I'm afraid that my original script is useful only to me and perhaps
a half-dozen other humans in this universe. The reason being,
I think very few people these days still use 10-year-old Olympus
digital cameras with tiny 40-photo memory cards and USB upload ports.

Now, if you or others want to "generalize" my script and make
something more widely-useful out of it, that's fine with me.

But your re-write, while full of interesting bits of Perl technique,
is much more convoluted than my style. I tend to write in a simpler,
less-nested style with clarity of "what is this script doing and
how is it doing it?" of foremost concern.

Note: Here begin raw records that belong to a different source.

(* ===== verification/QueriesSpec.v ===== *)
(** * Correctness of the listing, profile and maintenance statements

    The constraints of the tables survive every repository call and the retention job; the
    address variants find exactly a wallet's games; the totals of a profile; the users that
    ingestion creates cannot be read back. *)
From S2P Require Import Prelude GoTypes Entity World Locks LockOps Store Repo Persistence PersistenceSpec Delivery Queries.

(** ** The constraints of the tables *)

Record schema_ok (t : Tables) : Prop := {
  schema_game g x : games t !! g = Some x →
    Game.GameID x = g ∧ Postgres.games_check x = true ∧ Postgres.games_fk (users t) x = true;
  schema_event k e : game_events t !! k = Some e →
    Postgres.event_key e = k ∧ is_Some (games t !! GameEvent.GameID e);
  schema_user a u : users t !! a = Some u →
    UserRow.WalletAddress u = a ∧ Postgres.counters_ok u = true }.

Lemma schema_keyed t : schema_ok t → keyed t.
Proof. intros Ht k g Hg. by apply (schema_game _ Ht). Qed.

(** The invariant of the handlers is a stronger one, but for the range of the counters. *)
Lemma db_schema t :
  db_ok t → forallb (λ au : string * UserRow.t, Postgres.counters_ok au.2)
              (map_to_list (users t)) = true → schema_ok t.
Proof.
  intros [Hg He Hu] Hc. split; [|done|].
  - intros g x Hx. by destruct (Hg g x Hx).
  - intros a u Ha. split; [by apply Hu|].
    apply (proj1 (forallb_forall _ _) Hc (a, u)). by apply list_elem_of_In, elem_of_map_to_list.
Qed.

Lemma schema_set_game g x t :
  schema_ok t → Game.GameID x = g → Postgres.games_check x = true →
  Postgres.games_fk (users t) x = true → schema_ok (set_games (<[g := x]> (games t)) t).
Proof.
  intros [Hg He Hu] Hid Hc Hfk. split; simpl; [| |done].
  - intros g' x' [[<- <-]|[? ?]]%lookup_insert_Some; auto.
  - intros k e Hk. destruct (He k e Hk) as [? Hs]. split; [done|].
    rewrite lookup_insert_is_Some. destruct (decide (g = GameEvent.GameID e)); auto.
Qed.

Lemma schema_set_user a u t :
  schema_ok t → UserRow.WalletAddress u = a → Postgres.counters_ok u = true →
  schema_ok (set_users (<[a := u]> (users t)) t).
Proof.
  intros [Hg He Hu] Ha Hc. split; simpl; [|done|].
  - intros g x Hx. destruct (Hg g x Hx) as (? & ? & Hfk). split_and!; [done..|].
    eapply games_fk_mono; [|exact Hfk]. intros a' Ha'.
    rewrite lookup_insert_is_Some. destruct (decide (a = a')); auto.
  - intros a' u' [[<- <-]|[? ?]]%lookup_insert_Some; auto.
Qed.

Lemma schema_set_event e t :
  schema_ok t → is_Some (games t !! GameEvent.GameID e) →
  schema_ok (set_game_events (<[Postgres.event_key e := e]> (game_events t)) t).
Proof.
  intros [Hg He Hu] Hs. split; simpl; [done| |done].
  intros k e' [[<- <-]|[? ?]]%lookup_insert_Some; auto.
Qed.

(** A deleted game takes its events along. *)
Lemma schema_delete_games gone t : schema_ok t → schema_ok (GameQueries.deleteGames gone t).2.
Proof.
  intros [Hg He Hu]. split; simpl; [| |done].
  - intros g x [Hx _]%map_lookup_filter_Some. by apply Hg.
  - intros k e [Hk Hs]%map_lookup_filter_Some. split; [by apply He|exact Hs].
Qed.

Lemma schema_delete_events d t : schema_ok t → schema_ok (Cleanup.deleteEvents d t).2.
Proof.
  intros [Hg He Hu]. split; simpl; [done| |done].
  intros k e [Hk _]%map_lookup_filter_Some. by apply He.
Qed.

(** Users may go when the foreign keys hold without them. *)
Lemma schema_delete_users kept t :
  schema_ok t → kept ⊆ users t → forallb (Postgres.games_fk kept) (games_rows t) = true →
  schema_ok (set_users kept t).
Proof.
  intros [Hg He Hu] Hsub Hall. split; simpl; [|done|].
  - intros g x Hx. destruct (Hg g x Hx) as (? & ? & _). split_and!; [done..|].
    eapply forallb_forall in Hall; [exact Hall|].
    apply list_elem_of_In, elem_of_games_rows. eauto.
  - intros a u Ha. apply Hu. by eapply lookup_weaken.
Qed.

(** ** Every repository call keeps them *)

Section Calls.
Context `{E : Env} `{L : AddressLib}.

(** One call of a repository method, or one run of the retention job. *)
Inductive repo_step : World → World → Prop :=
| step_game_create g w : repo_step w (GameQueries.Create g w).2
| step_game_ensure g w : repo_step w (Postgres.CreateOrIgnore g w).2
| step_game_update g w : repo_step w (GameQueries.Update g w).2
| step_game_status now g s w : repo_step w (Postgres.UpdateStatus now g s w).2
| step_game_join g p h ts w : repo_step w (Postgres.JoinGame g p h ts w).2
| step_game_reveal g p c h ts w : repo_step w (Postgres.RevealChoice g p c h ts w).2
| step_game_complete g a p h ts w : repo_step w (Postgres.CompleteGame g a p h ts w).2
| step_game_cancel g h ts w : repo_step w (Postgres.CancelGame g h ts w).2
| step_game_delete date w : repo_step w (GameQueries.DeleteOlderThan date w).2
| step_event_create e w : repo_step w (EventQueries.Create e w).2
| step_event_upsert e w : repo_step w (Postgres.Upsert e w).2
| step_user_create u w : repo_step w (UserQueries.Create u w).2
| step_user_upsert u w : repo_step w (UserQueries.CreateOrUpdate u w).2
| step_user_ensure a w : repo_step w (Postgres.EnsureUserByWallet a w).2
| step_user_update u w : repo_step w (UserQueries.Update u w).2
| step_user_bump a g wi l r x w : repo_step w (Postgres.updateUser a (Postgres.bump g wi l r x) w).2
| step_user_delete date w : repo_step w (UserQueries.DeleteOlderThan date w).2
| step_cleanup date w : repo_step w (Cleanup.performCleanup date w).2.

Definition keeps_schema {A} (m : M A) : Prop := keeps (on_tables schema_ok) m.

Lemma updateGame_schema g set :
  (∀ x, Game.GameID (set x) = Game.GameID x) → keeps_schema (Postgres.updateGame g set).
Proof.
  intros Hid. apply keeps_statement. intros n now t [] t' Hok.
  destruct (games t !! g) as [x|] eqn:Hx; [|by intros [= <-]].
  destruct (Postgres.games_admit (set x)) as [row|] eqn:Ha; [|done].
  apply Postgres.games_admit_ok in Ha as (_ & Hc & Hrow).
  destruct (Postgres.games_fk (users t) row) eqn:Hfk; simpl; [|done]. intros [= <-].
  apply schema_set_game; [done| |done..]. rewrite Hrow. simpl. rewrite Hid.
  by apply (schema_game _ Hok).
Qed.

Lemma read_schema {A} (f : Z → Z → Tables → result (A * Tables)) :
  (∀ n now t a t', f n now t = Ok (a, t') → t' = t) → keeps_schema (statement f).
Proof. intros Hf. apply keeps_statement. by intros n now t a t' Hok ->%Hf. Qed.

Lemma at_date_ok {A} date (k : Z → result A) r :
  GameQueries.at_date date k = Ok r → ∃ d, k d = Ok r.
Proof. unfold GameQueries.at_date. destruct (timestamptz date); [eauto|done]. Qed.

Lemma GameCreate_schema g : keeps_schema (GameQueries.Create g).
Proof.
  unfold GameQueries.Create, keeps_schema. repeat keeps_world. apply keeps_statement.
  intros n now t at_ t' Hok. destruct (Postgres.games_admit _) as [row|] eqn:Ha; [|done].
  apply Postgres.games_admit_ok in Ha as (_ & Hc & Hrow).
  destruct (games t !! _); [done|]. destruct (Postgres.games_fk _ _) eqn:Hfk; [|done].
  intros [= _ <-]. apply schema_set_game; [done|by rewrite Hrow|done..].
Qed.

Lemma CreateOrIgnore_schema g : keeps_schema (Postgres.CreateOrIgnore g).
Proof.
  unfold Postgres.CreateOrIgnore, keeps_schema. repeat keeps_world. apply keeps_statement.
  intros n now t b t' Hok. destruct (Postgres.games_admit _) as [row|] eqn:Ha; [|done].
  apply Postgres.games_admit_ok in Ha as (_ & Hc & Hrow).
  destruct (games t !! _); [by intros [= _ <-]|].
  destruct (Postgres.games_fk _ _) eqn:Hfk; [|done].
  intros [= _ <-]. apply schema_set_game; [done|by rewrite Hrow|done..].
Qed.

Lemma RevealChoice_schema g p c h ts : keeps_schema (Postgres.RevealChoice g p c h ts).
Proof.
  unfold Postgres.RevealChoice, keeps_schema. repeat keeps_world;
    first [apply GetByID_keeps|apply updateGame_schema; intros x; reflexivity].
Qed.

Lemma GameDelete_schema date : keeps_schema (GameQueries.DeleteOlderThan date).
Proof.
  unfold GameQueries.DeleteOlderThan, keeps_schema. repeat keeps_world. apply keeps_statement.
  intros n now t a t' Hok (d & [= _ <-])%at_date_ok. by apply schema_delete_games.
Qed.

Lemma insertEvent_schema conflict e : keeps_schema (Postgres.insertEvent conflict e).
Proof.
  unfold Postgres.insertEvent. apply keeps_statement. intros n now t row t' Hok.
  destruct (negb _); [done|]. destruct (game_events t !! _); [done|].
  case_bool_decide as Hg; [|done]. intros [= _ <-]. simpl. rewrite <-Postgres.event_row_key.
  by apply schema_set_event.
Qed.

I see Perl as being more of
a human language than a computer language.

I found it amusing, btw, that you retained (and expanded on) some of
my return codes:

use constant WITH_CODE_OF => {
    nopix   => 888,
    help    => 777,
    usage   => 666,
    success => 0,

I'm curious if you realize where some of those came from.

666 I've used as an "Error" return code for years, both
at home and at work. It's The Number Of The Beast and indicates
that something evil happened. :-)

777 means "user just wanted to see the help file, so this
instance just displayed help and exited; it didn't do anything."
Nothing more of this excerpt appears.